**What to produce**. Let your answer be the line containing "destruct (count_run key rest) as [cnt" and every line below it to the end of the records, copied exactly.

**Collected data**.
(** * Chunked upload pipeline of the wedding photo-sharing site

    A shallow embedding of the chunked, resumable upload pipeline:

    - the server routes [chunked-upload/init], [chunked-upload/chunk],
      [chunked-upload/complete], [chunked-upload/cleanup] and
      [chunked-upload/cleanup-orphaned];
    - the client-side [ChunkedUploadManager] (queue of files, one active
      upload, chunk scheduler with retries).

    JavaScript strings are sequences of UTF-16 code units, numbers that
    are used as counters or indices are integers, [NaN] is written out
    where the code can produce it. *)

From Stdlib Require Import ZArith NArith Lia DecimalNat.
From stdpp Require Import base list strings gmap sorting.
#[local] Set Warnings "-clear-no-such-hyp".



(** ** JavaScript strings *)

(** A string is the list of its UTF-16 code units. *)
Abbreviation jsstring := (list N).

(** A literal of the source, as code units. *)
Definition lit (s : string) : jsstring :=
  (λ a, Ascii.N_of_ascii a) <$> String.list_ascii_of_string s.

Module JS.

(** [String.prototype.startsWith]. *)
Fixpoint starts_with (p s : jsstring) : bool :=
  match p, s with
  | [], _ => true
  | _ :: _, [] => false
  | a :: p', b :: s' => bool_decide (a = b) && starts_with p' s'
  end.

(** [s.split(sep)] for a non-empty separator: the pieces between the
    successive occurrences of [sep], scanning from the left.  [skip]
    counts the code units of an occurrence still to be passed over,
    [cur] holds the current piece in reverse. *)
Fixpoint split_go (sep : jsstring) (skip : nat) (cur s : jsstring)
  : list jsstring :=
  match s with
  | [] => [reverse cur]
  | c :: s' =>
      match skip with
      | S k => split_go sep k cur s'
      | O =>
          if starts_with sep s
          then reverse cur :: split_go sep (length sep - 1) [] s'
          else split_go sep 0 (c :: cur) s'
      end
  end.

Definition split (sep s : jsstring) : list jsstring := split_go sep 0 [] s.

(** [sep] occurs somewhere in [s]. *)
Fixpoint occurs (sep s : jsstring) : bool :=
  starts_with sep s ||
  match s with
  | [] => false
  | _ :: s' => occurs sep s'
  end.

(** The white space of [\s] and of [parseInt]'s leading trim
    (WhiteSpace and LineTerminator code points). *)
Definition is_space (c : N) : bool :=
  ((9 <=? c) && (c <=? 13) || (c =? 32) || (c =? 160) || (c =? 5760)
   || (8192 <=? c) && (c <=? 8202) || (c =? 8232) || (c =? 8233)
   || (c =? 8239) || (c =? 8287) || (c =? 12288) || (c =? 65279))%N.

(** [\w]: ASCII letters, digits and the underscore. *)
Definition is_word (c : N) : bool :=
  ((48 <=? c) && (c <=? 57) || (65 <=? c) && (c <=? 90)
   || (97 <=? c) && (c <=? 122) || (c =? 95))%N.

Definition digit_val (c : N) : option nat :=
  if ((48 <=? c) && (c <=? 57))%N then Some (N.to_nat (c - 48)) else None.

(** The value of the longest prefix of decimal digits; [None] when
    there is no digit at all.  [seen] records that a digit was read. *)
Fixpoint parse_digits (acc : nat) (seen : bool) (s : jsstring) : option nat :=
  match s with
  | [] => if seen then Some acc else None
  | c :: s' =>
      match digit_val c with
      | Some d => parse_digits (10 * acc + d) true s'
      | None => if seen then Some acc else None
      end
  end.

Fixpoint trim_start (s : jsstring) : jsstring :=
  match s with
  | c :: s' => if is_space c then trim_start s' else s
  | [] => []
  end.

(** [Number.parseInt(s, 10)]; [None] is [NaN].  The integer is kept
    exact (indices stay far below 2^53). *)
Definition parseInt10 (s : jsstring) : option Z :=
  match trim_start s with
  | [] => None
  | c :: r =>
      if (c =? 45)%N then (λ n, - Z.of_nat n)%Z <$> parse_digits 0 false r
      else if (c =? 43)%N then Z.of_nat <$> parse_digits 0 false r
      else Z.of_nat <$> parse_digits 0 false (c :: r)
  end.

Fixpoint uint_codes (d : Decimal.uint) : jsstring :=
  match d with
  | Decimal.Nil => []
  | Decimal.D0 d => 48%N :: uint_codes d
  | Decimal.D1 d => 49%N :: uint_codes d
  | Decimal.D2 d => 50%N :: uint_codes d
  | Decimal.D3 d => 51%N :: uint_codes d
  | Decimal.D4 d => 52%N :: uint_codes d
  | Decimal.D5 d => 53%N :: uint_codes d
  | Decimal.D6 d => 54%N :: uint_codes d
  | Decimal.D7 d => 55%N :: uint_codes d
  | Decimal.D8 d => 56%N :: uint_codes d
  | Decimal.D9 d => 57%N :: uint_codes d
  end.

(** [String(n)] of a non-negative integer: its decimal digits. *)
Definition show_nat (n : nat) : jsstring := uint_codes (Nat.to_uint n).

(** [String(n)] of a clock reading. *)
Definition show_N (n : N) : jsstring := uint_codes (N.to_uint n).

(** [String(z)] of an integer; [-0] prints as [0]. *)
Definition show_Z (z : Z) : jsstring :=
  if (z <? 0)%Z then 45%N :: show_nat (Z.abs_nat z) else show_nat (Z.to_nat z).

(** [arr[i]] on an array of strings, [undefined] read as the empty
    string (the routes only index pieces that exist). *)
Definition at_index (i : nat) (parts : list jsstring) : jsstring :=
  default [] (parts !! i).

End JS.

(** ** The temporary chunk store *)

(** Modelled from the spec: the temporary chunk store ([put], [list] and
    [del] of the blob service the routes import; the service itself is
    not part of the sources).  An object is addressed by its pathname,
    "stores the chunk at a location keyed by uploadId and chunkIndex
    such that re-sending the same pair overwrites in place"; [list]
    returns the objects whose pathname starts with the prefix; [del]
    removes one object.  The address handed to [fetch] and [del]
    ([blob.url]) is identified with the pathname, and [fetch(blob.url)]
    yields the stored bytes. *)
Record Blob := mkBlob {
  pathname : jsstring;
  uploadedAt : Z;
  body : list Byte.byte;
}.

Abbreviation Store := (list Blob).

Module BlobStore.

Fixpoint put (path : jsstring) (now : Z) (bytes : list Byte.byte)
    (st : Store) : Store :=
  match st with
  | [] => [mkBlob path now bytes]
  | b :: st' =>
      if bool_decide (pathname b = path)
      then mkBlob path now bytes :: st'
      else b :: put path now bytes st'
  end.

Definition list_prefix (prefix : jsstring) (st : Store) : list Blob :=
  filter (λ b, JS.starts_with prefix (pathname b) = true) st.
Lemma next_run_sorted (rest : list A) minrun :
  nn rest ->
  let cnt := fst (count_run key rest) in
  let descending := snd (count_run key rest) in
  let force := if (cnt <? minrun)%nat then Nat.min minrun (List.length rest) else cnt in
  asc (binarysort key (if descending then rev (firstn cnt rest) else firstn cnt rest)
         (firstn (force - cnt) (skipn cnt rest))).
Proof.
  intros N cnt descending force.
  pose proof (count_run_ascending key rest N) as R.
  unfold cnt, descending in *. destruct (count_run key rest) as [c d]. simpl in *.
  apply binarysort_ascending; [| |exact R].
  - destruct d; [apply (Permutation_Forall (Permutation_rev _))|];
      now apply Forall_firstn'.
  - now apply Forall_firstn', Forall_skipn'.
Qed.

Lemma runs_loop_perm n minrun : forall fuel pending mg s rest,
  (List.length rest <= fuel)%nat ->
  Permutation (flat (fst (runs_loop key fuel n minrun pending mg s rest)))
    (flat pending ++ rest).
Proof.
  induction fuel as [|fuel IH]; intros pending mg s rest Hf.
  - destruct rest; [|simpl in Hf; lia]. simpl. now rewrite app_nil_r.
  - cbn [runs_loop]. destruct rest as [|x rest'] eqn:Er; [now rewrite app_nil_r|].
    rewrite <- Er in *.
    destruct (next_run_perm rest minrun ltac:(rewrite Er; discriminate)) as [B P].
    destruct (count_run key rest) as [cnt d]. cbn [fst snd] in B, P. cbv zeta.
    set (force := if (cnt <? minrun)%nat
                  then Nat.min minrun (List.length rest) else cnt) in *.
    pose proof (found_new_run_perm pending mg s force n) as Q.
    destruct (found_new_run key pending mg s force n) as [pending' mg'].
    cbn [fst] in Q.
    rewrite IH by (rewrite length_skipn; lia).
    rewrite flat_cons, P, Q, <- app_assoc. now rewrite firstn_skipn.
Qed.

**Task result**.
    destruct (count_run key rest) as [cnt d]. cbn [fst snd] in B, P. cbv zeta.
    set (force := if (cnt <? minrun)%nat
                  then Nat.min minrun (List.length rest) else cnt) in *.
    pose proof (found_new_run_perm pending mg s force n) as Q.
    destruct (found_new_run key pending mg s force n) as [pending' mg'].
    cbn [fst] in Q.
    rewrite IH by (rewrite length_skipn; lia).
    rewrite flat_cons, P, Q, <- app_assoc. now rewrite firstn_skipn.
Qed.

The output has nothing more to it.